Court Opinion

ID: 9702687
Source: CourtListenerOpinion
Date Created: 2023-08-25 23:21:06.402444+00
Date Added: 2024-06-11T18:21:40.594183
License: Public Domain

LEVINE, Justice,
dissenting.
I am struck by the ineonsonance of the majority’s analysis of Rule 3.2, NDROC. Even if a prisoner’s request for oral argument must be granted under Rule 3.2, as the majority holds, Norman’s so-called “request” was buried in a document entitled “Response Back on Sue Leingang’s Response to Motion to Remove Minor Children From Guardian’s Home.” But, under Rule 3.2, there is no provision for, what is, in effect, a reply brief. On the one hand, the majority strictly construes the Rule to require a court to entertain a motion for oral argument by a prisoner who has been convicted of murder.

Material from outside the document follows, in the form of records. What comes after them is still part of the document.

(* ===== verification/Webhook.v ===== *)
(** * HTTP requests and responses

    Models [krit-runtime/src/webhook.rs]: the validation every inbound and
    outbound request and response passes.  The [http] crate is a parameter,
    the record [HttpCrate] of the three parsers the code calls. *)

From S2P Require Import Prelude Utf8 RequestTarget Capability RuntimeErrors HostLimits.

(** ** Data *)

Record HttpHeader : Type := mkHttpHeader {
  header_name : string;
  header_value : string;
}.

Record HttpRequest : Type := mkHttpRequest {
  request_method : string;
  request_path : string;
  request_query : string;
  request_headers : list HttpHeader;
  request_body : string;
}.

Record HttpResponse : Type := mkHttpResponse {
  response_status : Z;
  response_headers : list HttpHeader;
  response_body : string;
}.

#[export] Instance HttpHeader_eq_dec : EqDecision HttpHeader.
Proof. solve_decision. Defined.
#[export] Instance HttpResponse_eq_dec : EqDecision HttpResponse.
Proof. solve_decision. Defined.

(** [Method::from_bytes], [HeaderName::from_bytes] with the name it keeps, and
    [HeaderValue::from_str]. *)
Record HttpCrate : Type := mkHttpCrate {
  method_from_bytes : string -> bool;
  header_name_from_bytes : string -> option string;
  header_value_from_str : string -> bool;
}.

(** ** Checks *)

Definition FORBIDDEN_HEADERS : list string :=
  ["authorization"; "connection"; "content-length"; "host"; "keep-alive"; "proxy-authenticate";
   "proxy-authorization"; "proxy-connection"; "te"; "trailer"; "transfer-encoding"; "upgrade"].

Definition forbidden_header (name : string) : bool := bool_decide (name ∈ FORBIDDEN_HEADERS).

Definition TRAVERSAL_MESSAGE : string :=
  "HTTP request path must not contain a dot segment, a percent-encoded `.`, `/`, `\`, or control byte, a double-encoded or overlong UTF-8 escape, or a malformed percent escape".

Definition validate_path_query (path query : string) : result unit RuntimeError :=
  if negb (has_origin_form_shape (bytes_of path)) then
    Err (guest_error "K4001" "HTTP request path must be a safe origin-form absolute path")
  else if has_traversal_form (bytes_of path) then Err (guest_error "K4001" TRAVERSAL_MESSAGE)
  else if negb (is_valid_query (bytes_of query)) then
    Err (guest_error "K4001"
           "HTTP request query must not contain a leading `?`, fragment, control byte, space, or backslash")
  else Ok tt.

Section Checks.
Context (crate : HttpCrate) (limits : RuntimeLimits).

Fixpoint check_headers (bytes : Z) (headers : list HttpHeader) : result unit RuntimeError :=
  match headers with
  | [] => Ok tt
  | header :: headers =>
      match header_name_from_bytes crate (header_name header) with
      | None => Err (guest_error "K4001" "HTTP header name is invalid")
      | Some name =>
          if negb (header_value_from_str crate (header_value header)) then
            Err (guest_error "K4001" "HTTP header value is invalid")
          else if forbidden_header name then
            Err (guest_error "K4001" ("HTTP header `" +:+ name +:+ "` is not permitted"))
          else
            match usize_checked (bytes + str_len (header_name header)) ≫= fun value =>
                  usize_checked (value + str_len (header_value header)) with
            | None => Err (resource_error "HTTP header byte count overflowed")
            | Some bytes =>
                if limits HeaderBytes <? bytes then
                  Err (resource_error ("HTTP headers exceed the " +:+ decimal (limits HeaderBytes) +:+ "-byte limit"))
                else check_headers bytes headers
            end
      end
  end.

Definition validate_headers (headers : list HttpHeader) : result unit RuntimeError :=
  if limits HeaderCount <? Z.of_nat (length headers) then
    Err (resource_error ("HTTP header count exceeds the " +:+ decimal (limits HeaderCount) +:+ "-header limit"))
  else check_headers 0 headers.

Definition request_validate (request : HttpRequest) : result unit RuntimeError :=
  if negb (method_from_bytes crate (request_method request)) then
    Err (guest_error "K4001" "HTTP request method is not a valid token")
  else if bool_decide (request_method request = "CONNECT") then
    Err (guest_error "K4001" "HTTP CONNECT is not permitted")
  else
    let? _ := validate_path_query (request_path request) (request_query request) in
    let? _ := validate_headers (request_headers request) in
    if limits RequestBodyBytes <? str_len (request_body request) then
      Err (resource_error ("HTTP request body exceeds the " +:+ decimal (limits RequestBodyBytes) +:+ "-byte limit"))
    else Ok tt.

Definition response_validate (response : HttpResponse) : result unit RuntimeError :=
  if negb ((100 <=? response_status response) && (response_status response <=? 599)) then
    Err (guest_error "K4001" "HTTP response status must be in 100..=599")
  else
    let? _ := validate_headers (response_headers response) in
    if limits ResponseBodyBytes <? str_len (response_body response) then
      Err (resource_error ("HTTP response body exceeds the " +:+ decimal (limits ResponseBodyBytes) +:+ "-byte limit"))
    else Ok tt.

(** ** What is accepted *)

Definition header_size (header : HttpHeader) : Z := str_len (header_name header) + str_len (header_value header).
Definition headers_size (headers : list HttpHeader) : Z := foldr (fun header n => header_size header + n) 0 headers.

Definition header_ok (header : HttpHeader) : Prop :=
  exists name, header_name_from_bytes crate (header_name header) = Some name
  /\ header_value_from_str crate (header_value header) = true /\ name ∉ FORBIDDEN_HEADERS.

Definition headers_ok (headers : list HttpHeader) : Prop :=
  Z.of_nat (length headers) <= limits HeaderCount /\ headers_size headers <= limits HeaderBytes
  /\ Forall header_ok headers.

Lemma text_len_nonneg s : 0 <= str_len s.
Proof. unfold str_len. lia. Qed.

Lemma headers_size_nonneg headers : 0 <= headers_size headers.
Proof.
  induction headers as [|header headers IH]; [done|].
  change (0 <= header_size header + headers_size headers). unfold header_size.
  pose proof (text_len_nonneg (header_name header)). pose proof (text_len_nonneg (header_value header)). lia.
Qed.

Lemma add_header bytes header : 0 <= bytes -> bytes + header_size header <= usize_max ->
  (usize_checked (bytes + str_len (header_name header)) ≫= fun value => usize_checked (value + str_len (header_value header)))
  = Some (bytes + header_size header).
Proof.
  intros H0 Hm. unfold header_size in *.
  pose proof (text_len_nonneg (header_name header)). pose proof (text_len_nonneg (header_value header)).
  apply bind_Some. exists (bytes + str_len (header_name header)).
  split; apply usize_checked_Some; (split; [ring|lia]).
Qed.

Lemma check_headers_Ok (HL : limits HeaderBytes <= usize_max) headers : forall bytes, 0 <= bytes <= limits HeaderBytes ->
  check_headers bytes headers = Ok tt <-> bytes + headers_size headers <= limits HeaderBytes /\ Forall header_ok headers.
Proof.
  induction headers as [|header headers IH]; intros bytes Hb; cbn [check_headers headers_size foldr].
  { split; [split; [lia|constructor]|done]. }
  rewrite Forall_cons. fold (headers_size headers). pose proof (headers_size_nonneg headers) as Hn.
  assert (0 <= header_size header) as Hh.
  { unfold header_size. pose proof (text_len_nonneg (header_name header)). pose proof (text_len_nonneg (header_value header)). lia. }
  unfold header_ok at 1. destruct (header_name_from_bytes crate (header_name header)) as [name|]; [|naive_solver].
  destruct (header_value_from_str crate (header_value header)); cbn [negb]; [|naive_solver].
  unfold forbidden_header. case_bool_decide as HF; [naive_solver|].
  destruct (usize_checked _ ≫= _) as [bytes'|] eqn:E.
  - apply bind_Some in E as (v & [-> ?]%usize_checked_Some & [-> ?]%usize_checked_Some).
    replace (bytes + str_len (header_name header) + str_len (header_value header)) with (bytes + header_size header)
      by (unfold header_size; ring).
    destruct (limits HeaderBytes <? bytes + header_size header) eqn:EL; z_facts.
    + split; [done|]. lia.
    + rewrite IH by lia. split; [intros [? ?]; split; [lia|naive_solver]|intros [? [_ ?]]; split; [lia|done]].
  - split; [done|]. intros [Hle _]. rewrite add_header in E by lia. done.
Qed.

Lemma validate_headers_Ok (HL : 0 <= limits HeaderBytes <= usize_max) headers :
  validate_headers headers = Ok tt <-> headers_ok headers.
Proof.
  unfold validate_headers, headers_ok. destruct (limits HeaderCount <? Z.of_nat (length headers)) eqn:E; z_facts.
  - split; [done|lia].
  - rewrite check_headers_Ok by lia. rewrite Z.add_0_l. naive_solver.
Qed.

(** A request is accepted exactly when its method is a token other than
    [CONNECT], its path and query are of the safe forms, and its headers and
    body are allowed and within the limits. *)
Theorem request_validate_iff (HL : 0 <= limits HeaderBytes <= usize_max) (request : HttpRequest) :
  request_validate request = Ok tt <->
  method_from_bytes crate (request_method request) = true /\ request_method request <> "CONNECT"
  /\ is_origin_form_path (bytes_of (request_path request)) = true
  /\ is_valid_query (bytes_of (request_query request)) = true
  /\ headers_ok (request_headers request)
  /\ str_len (request_body request) <= limits RequestBodyBytes.
Proof.
  rewrite <- (validate_headers_Ok HL). unfold request_validate, validate_path_query, is_origin_form_path.
  destruct (method_from_bytes crate (request_method request)); [|naive_solver]. cbn [negb].
  case_bool_decide; [naive_solver|].
  destruct (has_origin_form_shape (bytes_of (request_path request))); [|naive_solver]. cbn [negb].
  destruct (has_traversal_form (bytes_of (request_path request))); [naive_solver|].
  destruct (is_valid_query (bytes_of (request_query request))); [|naive_solver]. cbn.
  destruct (validate_headers (request_headers request)) as [[]|]; [|naive_solver]. cbn.
  destruct (limits RequestBodyBytes <? str_len (request_body request)) eqn:E; z_facts; [|naive_solver].
  split; [done|]. lia.
Qed.

Theorem response_validate_iff (HL : 0 <= limits HeaderBytes <= usize_max) (response : HttpResponse) :
  response_validate response = Ok tt <->
  100 <= response_status response <= 599 /\ headers_ok (response_headers response)
  /\ str_len (response_body response) <= limits ResponseBodyBytes.
Proof.
  rewrite <- (validate_headers_Ok HL). unfold response_validate.
  destruct ((100 <=? response_status response) && (response_status response <=? 599)) eqn:E; cbn [negb].
  - apply andb_true_iff in E as [? ?]. z_facts.
    destruct (validate_headers (response_headers response)) as [[]|]; [|naive_solver]. cbn.
    destruct (limits ResponseBodyBytes <? str_len (response_body response)) eqn:EB; z_facts; [|naive_solver].
    split; [done|]. lia.
  - split; [done|]. intros [[? ?] _]. apply andb_false_iff in E as [E|E]; z_facts; lia.
Qed.
End Checks.
(** C24: Rate limits hold.  While no more resources are called than the host
    tracks, a resource with capacity [c] and window [w] is admitted at most
    [2c] times in any span of length [w], whatever calls on other resources
    come between; and no call panics. *)
Theorem rate_limit_holds (max_tracked : Z) (calls : list RateCall) (r : RateResource) (policy : RateLimitPolicy) (start : Z)
  (HR : Z.of_nat (size (list_to_set (map call_resource calls) : gset RateResource)) <= max_tracked)
  (HP : Forall (fun call => call_resource call = r -> call_policy call = policy) calls)
  (HW : 0 < window policy) (HC : 0 <= capacity policy) (HT : clock_runs start calls) :
  (forall low, within_span low (low + window policy) (admissions r (snd (rate_run max_tracked new_rates calls)))
               <= 2 * capacity policy)
  /\ Forall (fun entry => is_Some (snd entry)) (snd (rate_run max_tracked new_rates calls)).
Proof.
  assert (rates_ok (list_to_set (map call_resource calls)) new_rates) as H0.
  { constructor; cbn; [done|done|]. intros k [? ?]. done. }
  assert (tracks r policy new_rates start []) as H1.
  { split; [|done]. intros low. change (0 <= 2 * capacity policy). lia. }
  destruct (run_tracks max_tracked _ HR r policy HW HC calls new_rates start [] H0 H1) as [H2 H3]; [|done|by split].
  apply Forall_forall. intros call Hin. rewrite Forall_forall in HP. split; [|by apply HP].
  apply elem_of_list_to_set, list_elem_of_fmap. by exists call.
Qed.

On the other hand, the majority broadly construes Rule 3.2 to condone a reply brief as a vehicle to request oral argument even though the Rule does not authorize a reply brief. In my view, the trial court was not required to read a document that should not have been filed. Trial courts have enough to read. This one ought not be instructed by this court to read such a document in order to ferret out a request for oral argument.
I would reach the merits and affirm.